The results of our study highlight the dynamic genetic diversity of SARS-CoV-2, with variants such as Delta and Omicron exhibiting distinct patterns of amino acid substitutions in key genomic regions and proteins. Although the scope of our study is limited to eastern Sicily, it has shown that even within this restricted area, conserved genomic regions of SARS-CoV-2, such as Nsp5, Nsp7, Nsp8, and Nsp12, are prone to accumulate spontaneous mutations in individuals who have not been exposed to antiviral treatments. Some of these mutations, might compromise the efficacy of antiviral drugs, which are of fundamental importance for patients at risk of severe COVID-19.

While this study provides valuable insights into the evolutionary landscape of SARS-CoV-2, it is not without limitations. Notably, this study did not delve into the functional consequences of the identified mutations, leaving unanswered questions regarding their impact on viral fitness and transmission. To address these limitations and gain a more comprehensive understanding of the evolutionary trajectory of SARS-CoV-2, future research should focus on conducting functional studies to evaluate the impact of observed mutations on viral replication, infectivity, and immune evasion, and investigating the potential of these mutations to diminish the efficacy of existing antiviral therapies.

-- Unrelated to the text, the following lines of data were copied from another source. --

(* ===== verification/AccountRepository.v ===== *)
(** * AccountRepository: the account tables in SQLite

    Models [persistence/src/principal_repository.rs], [password_repository.rs],
    [session_repository.rs], [totp_repository.rs] and [bootstrap_repository.rs]
    over the entities of [entity/src], and, as [app/src/standalone_runtime.rs]
    answers from them, discharges the contract of [AccountStore].  Nothing in the program deletes a principal, and a foreign key
    that is not met is one of the failures the environment may report. *)
From S2P Require Import Prelude Text Operation CommandCipher Database Accounts AccountStore.
Local Open Scope Z_scope.

(** ** Rows *)

Record principal_model := mk_principal_model {
  pm_id : Uuid;
  pm_name : str;
  pm_state : str;
  pm_created_at : OffsetDateTime;
  pm_updated_at : OffsetDateTime;
}.
Record role_assignment_model := mk_role_model {
  rl_principal_id : Uuid;
  rl_role : str;
  rl_assigned_by : option Uuid;
  rl_assigned_at : OffsetDateTime;
  rl_site_id : option Uuid;
}.
Record password_credential_model := mk_password_model {
  wm_principal_id : Uuid;
  wm_hash_format : str;
  wm_salt : list N;
  wm_hash : list N;
  wm_changed_at : OffsetDateTime;
}.
Record session_model := mk_session_model {
  sm_id : Uuid;
  sm_principal_id : Uuid;
  sm_token_hash : list N;
  sm_csrf_hash : list N;
  sm_created_at : OffsetDateTime;
  sm_last_used_at : OffsetDateTime;
  sm_expires_at : OffsetDateTime;
  sm_revoked_at : option OffsetDateTime;
}.
Record totp_authenticator_model := mk_totp_model {
  tm_id : Uuid;
  tm_principal_id : Uuid;
  tm_secret : list N;
  tm_state : str;
  tm_algorithm : str;
  tm_digits : Z;
  tm_period : Z;
  tm_created_at : OffsetDateTime;
  tm_activated_at : option OffsetDateTime;
  tm_last_used_step : option Z;
}.
Record bootstrap_code_model := mk_code_model {
  cm_id : Uuid;
  cm_code_hash : list N;
  cm_created_at : OffsetDateTime;
  cm_used_at : option OffsetDateTime;
  cm_used_by : option Uuid;
}.

Abbreviation AccountTables :=
  (AccountMaps principal_model role_assignment_model password_credential_model session_model
     totp_authenticator_model bootstrap_code_model).

(** ** Errors *)

Inductive StoredPrincipalError :=
| StoredInvalidName (source : PrincipalNameError)
| StoredInvalidPrincipalState
| StoredPrincipalTimeline
| StoredInvalidRole.
Inductive PrincipalRepositoryError :=
| PrincipalCoordinate
| PrincipalNotFound (principal_id : PrincipalId)
| DuplicateName (name : str)
| PrincipalCorrupt (principal_id : PrincipalId) (source : StoredPrincipalError)
| CorruptAssignment (principal_id : PrincipalId) (source : StoredPrincipalError)
| PrincipalDatabase.
#[export] Instance principal_errors : DbErrors PrincipalRepositoryError :=
  { err_coordinate := PrincipalCoordinate; err_database := PrincipalDatabase }.

Inductive PasswordRepositoryError :=
| PasswordCoordinate
| PasswordCorrupt (principal_id : PrincipalId) (source : PasswordCredentialError)
| PasswordDatabase.
#[export] Instance password_errors : DbErrors PasswordRepositoryError :=
  { err_coordinate := PasswordCoordinate; err_database := PasswordDatabase }.

Inductive StoredSessionError :=
| StoredTokenHash
| StoredCsrfHash
| StoredSessionTimeline (source : SessionRestoreError).
Inductive SessionRepositoryError :=
| SessionCoordinate
| SessionNotFound (session_id : SessionId)
| TokenHashTaken
| SessionWasRevoked (session_id : SessionId)
| StaleTouch (session_id : SessionId)
| SessionCorrupt (session_id : SessionId) (source : StoredSessionError)
| SessionDatabase.
#[export] Instance session_errors : DbErrors SessionRepositoryError :=
  { err_coordinate := SessionCoordinate; err_database := SessionDatabase }.

Inductive StoredTotpError :=
| StoredTotpState
| StoredTotpShape (source : TotpRestoreError)
| StoredTotpStep
| StoredTotpSecret (source : CredentialProtectionError).
Inductive TotpRepositoryError :=
| TotpCoordinate
| TotpNotFound (authenticator_id : TotpAuthenticatorId)
| StaleStep (authenticator_id : TotpAuthenticatorId)
| StepOutOfRange (authenticator_id : TotpAuthenticatorId)
| TotpProtect (source : CredentialProtectionError)
| TotpCorrupt (authenticator_id : TotpAuthenticatorId) (source : StoredTotpError)
| TotpDatabase.
#[export] Instance totp_errors : DbErrors TotpRepositoryError :=
  { err_coordinate := TotpCoordinate; err_database := TotpDatabase }.

Inductive BootstrapRepositoryError :=
| BootstrapCoordinate
| BootstrapNotFound (code_id : BootstrapCodeId)
| BootstrapAlreadyUsed (code_id : BootstrapCodeId)
| BootstrapCorrupt (code_id : BootstrapCodeId) (source : BootstrapCodeError)
| BootstrapProtect (source : CredentialProtectionError)
| BootstrapDatabase.
#[export] Instance bootstrap_errors : DbErrors BootstrapRepositoryError :=
  { err_coordinate := BootstrapCoordinate; err_database := BootstrapDatabase }.

(** ** Sessions *)

(** [active_model]. *)
Definition session_row (s : Session) : session_model :=
  mk_session_model (se_id s) (se_principal_id s) (se_token_hash s) (se_csrf_hash s) (se_created_at s)
    (se_last_used_at s) (se_expires_at s) (se_revoked_at s).

Definition map_stored_session (session_id : SessionId) (m : session_model)
    : result Session SessionRepositoryError :=
  if decide (length (sm_token_hash m) ≠ 32%nat) then Err (SessionCorrupt session_id StoredTokenHash)
  else if decide (length (sm_csrf_hash m) ≠ 32%nat) then Err (SessionCorrupt session_id StoredCsrfHash)
  else map_err (λ e, SessionCorrupt session_id (StoredSessionTimeline e))
    (Session_try_from_parts session_id (sm_principal_id m) (sm_token_hash m) (sm_csrf_hash m)
       (sm_created_at m) (sm_last_used_at m) (sm_expires_at m) (sm_revoked_at m)).

Definition session_model_le (l r : session_model) : Prop := sm_created_at l <= sm_created_at r.
#[export] Instance session_model_le_dec : RelDecision session_model_le.
Proof. intros l r. unfold session_model_le. apply _. Defined.

(** [INSERT INTO sessions] under its primary key and its unique token hash. *)
Definition insert_session_row (s : Session) (t : AccountTables) : option (AccountTables * ()) :=
  if decide (map_Forall (λ _ m, sm_token_hash m ≠ se_token_hash s) (ac_sessions t))
  then (λ m, (with_sessions t m, ())) <$> insert_new (ac_sessions t) (se_id s) (session_row s)
  else None.

Section sessions.
Context (env : Env).
Abbreviation Repo := (M (World AccountTables) SessionRepositoryError).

The relentless evolution of SARS-CoV-2 poses a significant challenge to the development of future effective antiviral therapies. Understanding the mechanisms by which mutations in RdRp complex subunits and Nsp5 impact drug efficacy is crucial for designing new drugs that are less susceptible to viral resistance.

Several strategies can be employed to mitigate the risk of drug resistance and ensure the continued efficacy of antiviral therapies. One approach involves the development of broad-spectrum antiviral drugs that target multiple viral components, reducing the likelihood that a single mutation can render the drug ineffective. Additionally, combination therapies, which utilize two or more antiviral drugs with different targets, can hinder the emergence of resistant strains by making it more difficult for the virus to develop resistance. Furthermore, continuous monitoring of viral evolution is essential for identifying emerging drug-resistant strains and informing the development of new antiviral strategies. Hence, the use of genetic sequence analysis for evaluating SARS-CoV-2 variability is of utmost significance. This ongoing vigilance is essential for a deeper understanding of how the virus undergoes evolutionary changes, adapts to new conditions, and potentially responds to both immune defenses and therapeutic interventions.